**Task item**
Show all lines of the entries in which the word "change" is found.

**Task data**
Lemma research_person_calls_runner_once_witness :
  run_async_calls
    (snd (research_person (py " Keir Starmer ")
            (sample_world ∅ (yields (scenario_steps id) scenario_tail))))
  = [(Some (py "test_user_id"), py "6f1c2d9e-0000-4000-8000-000000000001",
      mk_Content (Some (py "user"))
        (Some [mk_Part
                 (Some (py "Research and create an early life biography section summary for  Keir Starmer "))]))].
Proof.
  exact (research_person_calls_runner_once (py " Keir Starmer ")
           (sample_world ∅ (yields (scenario_steps id) scenario_tail))
           (sample_session ∅)
           (sample_runner (yields (scenario_steps id) scenario_tail))
           eq_refl eq_refl eq_refl eq_refl).
Defined.

(** X5.  When no state change of the run touches the field [person_name],
    the session holds after the call the name stripped of white space: a text
    that is not empty and that stripping leaves as it is.  This holds however
    the run ends, also when it raises. *)
Theorem research_person_stores_stripped_name (person_name : pystr) (w : World)
    (s : Session) (r : Runner) :
  blank person_name = false ->
  session (self w) = Some s ->
  runner (self w) = Some r ->
  keeps "person_name"
        (run_async r (user_id (self w)) (session_id (self w))
                   (user_message person_name)) ->
  exists s',
    session (self (snd (research_person person_name w))) = Some s' /\
    state s' !! "person_name" = Some (strip person_name) /\
    strip person_name <> [] /\
    strip (strip person_name) = strip person_name.
Proof.
  intros Hb Hs Hr Hk.
  destruct (generator_shape
              (run_async r (user_id (self w)) (session_id (self w))
                         (user_message person_name)))
    as (steps & tail & Hg & Hsteps & Hterm).
  rewrite Hg in Hk. destruct (keeps_yields _ _ _ Hk) as [Hc Ht].
  exists (with_state s
            (tail_commit tail
               (commits steps (<["person_name" := strip person_name]> (state s))))).
  split; [|split; [|split]].
  - rewrite (research_person_run person_name w s r steps tail
               Hb Hs Hr Hg Hsteps Hterm).
    destruct tail as [c e rest|c|c e].
    + destruct (resolve _ _); reflexivity.
    + destruct (resolve _ _); reflexivity.
    + destruct (derives_Exception e); reflexivity.
  - cbn [with_state state].
    rewrite (keeps_tail_commit _ _ Ht), Hc. apply lookup_insert_eq.
  - intros E. apply strip_nil in E. unfold blank in Hb. congruence.
  - apply strip_idempotent.
Qed.

Lemma research_person_stores_stripped_name_witness :
  exists s',
    session (self (snd (research_person (py " Keir Starmer ")
                          (sample_world ∅ (yields (scenario_steps id) scenario_tail)))))
    = Some s' /\
    state s' !! "person_name" = Some (py "Keir Starmer").
Proof.
  destruct (research_person_stores_stripped_name (py " Keir Starmer ")
              (sample_world ∅ (yields (scenario_steps id) scenario_tail))
              (sample_session ∅)
              (sample_runner (yields (scenario_steps id) scenario_tail))
              eq_refl eq_refl eq_refl)
    as (s' & H1 & H2 & _).
  - cbn. repeat split.
  - exists s'. split; [exact H1|exact H2].
Defined.

(** X6.  [research_person] does not clear the summary of an earlier run.
    When the session already holds a summary that is not empty and no state
    change of the run touches [answer_summary], a run in which nothing raises
    returns that earlier summary, whatever the final response of the run
    is. *)
Theorem research_person_returns_earlier_summary (person_name : pystr)
    (w : World) (s : Session) (r : Runner) (steps : list step)
    (tail : AsyncGenerator) (a : pystr) :
  blank person_name = false ->
  session (self w) = Some s ->
  runner (self w) = Some r ->
  run_async r (user_id (self w)) (session_id (self w)) (user_message person_name)
  = yields steps tail ->
  Forall (fun ce => stops (snd ce) = false) steps ->
  terminal tail = true ->
  tail_exception tail = None ->
  keeps "answer_summary" (yields steps tail) ->
  state s !! "answer_summary" = Some a ->
  a <> [] ->
  fst (research_person person_name w) = Returns (Some a).
Proof.
  intros Hb Hs Hr Hg Hsteps Hterm Hexc Hk Ha Hne.
  destruct (keeps_yields _ _ _ Hk) as [Hc Ht].
  rewrite (research_person_run person_name w s r steps tail
             Hb Hs Hr Hg Hsteps Hterm).
  assert (E : tail_commit tail
                (commits steps (<["person_name" := strip person_name]> (state s)))
              !! "answer_summary" = Some a).
  { rewrite (keeps_tail_commit _ _ Ht), Hc.
    rewrite lookup_insert_ne by discriminate. exact Ha. }
  destruct tail as [c e rest|c|c e]; try discriminate Hexc;
    rewrite E; destruct a; try congruence; reflexivity.
Qed.

Lemma research_person_returns_earlier_summary_witness :
  fst (research_person (py "Rishi Sunak")
         (sample_world {[ "answer_summary" := py "Keir Starmer was born in 1962." ]}
            (yields (scenario_steps id) scenario_tail)))
  = Returns (Some (py "Keir Starmer was born in 1962.")).
Proof.
  assert (Hsteps : Forall (fun ce : step => stops (snd ce) = false)
                          (scenario_steps id)).
  { repeat constructor. }
  apply (research_person_returns_earlier_summary (py "Rishi Sunak")
           (sample_world {[ "answer_summary" := py "Keir Starmer was born in 1962." ]}
              (yields (scenario_steps id) scenario_tail))
           (sample_session {[ "answer_summary" := py "Keir Starmer was born in 1962." ]})
           (sample_runner (yields (scenario_steps id) scenario_tail))
           (scenario_steps id) scenario_tail
           (py "Keir Starmer was born in 1962.")
           eq_refl eq_refl eq_refl eq_refl Hsteps eq_refl eq_refl).
  - cbn. repeat split.
  - reflexivity.
  - discriminate.
Defined.

(** X7.  On a flow that has a session and no runner, a call with a name
    that is not blank and that the standard output can encode returns [None]
    and logs the [AttributeError] as an error, after it has written the
    stripped name to the state of the session: the write is not undone, and
    no call of the runner is recorded. *)
Theorem research_person_without_runner (person_name : pystr) (w : World)
    (s : Session) :
  blank person_name = false ->
  encodable person_name = true ->
  session (self w) = Some s ->
  runner (self w) = None ->
  let w' := snd (research_person person_name w) in
  fst (research_person person_name w) = Returns None /\
  session (self w')
  = Some (with_state s (<["person_name" := strip person_name]> (state s))) /\
  run_async_calls w' = run_async_calls w /\
  observed w' = observed w /\
  log (env w')
  = log (env w)
    ++ [(INFO, py "Starting iterative research workflow for: " ++ person_name);
        (ERROR, py "Error during iterative research workflow: 'NoneType' object has no attribute 'run_async'")].
Proof.
  intros Hb _ Hs Hr w'. subst w'.
  assert (E : research_person person_name w
              = (Returns None,
                 mk_World
                   (with_session (self w)
                      (Some (with_state s
                               (<["person_name" := strip person_name]> (state s)))))
                   (mk_Env
                      (log (env w)
                       ++ [(INFO, py "Starting iterative research workflow for: "
                                  ++ person_name);
                           (ERROR, py "Error during iterative research workflow: 'NoneType' object has no attribute 'run_async'")])
                      (stdout (env w)
                       ++ [[128269]
                           ++ py " Starting comprehensive research and review workflow for "
                           ++ person_name ++ py "..."]))
                   (run_async_calls w) (observed w))).
  { rewrite (research_person_valid _ Hb).
    unfold try_except_Exception, research_person_try.
    unfold bind at 1. unfold session_state_setitem at 1. rewrite Hs.
    unfold bind at 1. unfold in_env at 1, logger at 1.
    cbn [self env run_async_calls observed log stdout].
    unfold bind at 1. unfold in_env at 1, print at 1.
    cbn [self env run_async_calls observed log stdout].
    unfold bind at 1. unfold runner_run_async at 1.
    cbn [self env run_async_calls observed log stdout session_id user_id runner
         with_session].
    rewrite Hr. cbn -[py strip app]. rewrite <- ?app_assoc. reflexivity. }
  rewrite E. repeat split.
Qed.

Lemma research_person_without_runner_witness :
  fst (research_person (py "Keir Starmer") (runnerless_world ∅)) = Returns None.
Proof.
  exact (proj1 (research_person_without_runner (py "Keir Starmer")
                  (runnerless_world ∅) (sample_session ∅)
                  eq_refl eq_refl eq_refl eq_refl)).
Defined.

**Task response**
(** X5.  When no state change of the run touches the field [person_name],
    change of the run touches [answer_summary], a run in which nothing raises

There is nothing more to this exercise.